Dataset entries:
(* ===== verification/LsmRecovery.v ===== *)
(** * The LSM engine: start-up, recovery and shutdown

    The constructor and the destructor of [src/engine/lsm/lsm_engine.cpp].  A
    [Disk] is the database directory between two processes: the log segments by
    file name, the SSTable files by path and the manifest file.  [reopen] is the
    constructor: it loads the manifest, opens the SSTables, removes the orphans,
    replays the logs, writes the checkpoint log and removes the old segments;
    [None] is an exception.  [life] runs an engine through client operations,
    background phases, crashes and shutdowns.

    A crash falls between two steps, so a log ends with a complete record; a log
    cut inside a record is the subject of [Wal.wal_torn_tail]. *)

From Stdlib Require Import ZArith Lia Strings.String Sorting.Sorted.
From stdpp Require Import prelude sorting.
From S2P Require Import Prelude StdMap Ranges Types CLib Storage RecordCodec Wal Skiplist SSTable Manifest MergedReader LsmEngine LsmBackground.
Import Lsm LsmSystem.

Module LsmRecovery.

(** ** File names *)

(** [path::extension] of a file name. *)
Definition extension (name : bytes) : bytes :=
  if bytes_eqb name (lit "..") then [] else
  let '(suffix, rest) := span (fun b => negb (is_char 46 b)) (rev name) in
  match rest with
  | dot :: _ :: _ => dot :: rev suffix
  | _ => []
  end.

Fixpoint split_path (s cur : bytes) : list bytes :=
  match s with
  | [] => [cur]
  | c :: s' => if is_char 47 c then cur :: split_path s' [] else split_path s' (cur ++ [c])
  end.

(** [path::filename] *)
Definition filename (p : bytes) : bytes := default [] (last (split_path p [])).

(** One component: the names kept so far (innermost first) and whether the path
    read so far ends in a directory separator. *)
Definition normal_step (absolute : bool) (st : list bytes * bool) (c : bytes) : list bytes * bool :=
  let '(names, trailing) := st in
  if bool_decide (c = []) || bytes_eqb c (lit ".") then (names, true)
  else if bytes_eqb c (lit "..") then
    match names with
    | [] => if absolute then ([], true) else ([c], false)
    | n :: names' => if bytes_eqb n (lit "..") then (c :: names, false) else (names', true)
    end
  else (c :: names, false).

Fixpoint join_path (names : list bytes) : bytes :=
  match names with
  | [] => []
  | [n] => n
  | n :: names' => n ++ lit "/" ++ join_path names'
  end.

(** [path::lexically_normal] on a POSIX system. *)
Definition lexically_normal (p : bytes) : bytes :=
  match p with
  | [] => []
  | c :: _ =>
      let absolute := is_char 47 c in
      let '(names, trailing) := fold_left (normal_step absolute) (split_path p []) ([], false) in
      let slash := match names with
                   | n :: _ => trailing && negb (bytes_eqb n (lit ".."))
                   | [] => false
                   end in
      match (if absolute then lit "/" else []) ++ join_path (rev names) ++ (if slash then lit "/" else []) with
      | [] => lit "."
      | r => r
      end
  end.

▶ _Brief_: Begin at the first line of the entries above and copy every line exactly, ending with the line that contains "constructor: it loads".

▶ _Task result_:
(* ===== verification/LsmRecovery.v ===== *)
(** * The LSM engine: start-up, recovery and shutdown

    The constructor and the destructor of [src/engine/lsm/lsm_engine.cpp].  A
    [Disk] is the database directory between two processes: the log segments by
    file name, the SSTable files by path and the manifest file.  [reopen] is the
    constructor: it loads the manifest, opens the SSTables, removes the orphans,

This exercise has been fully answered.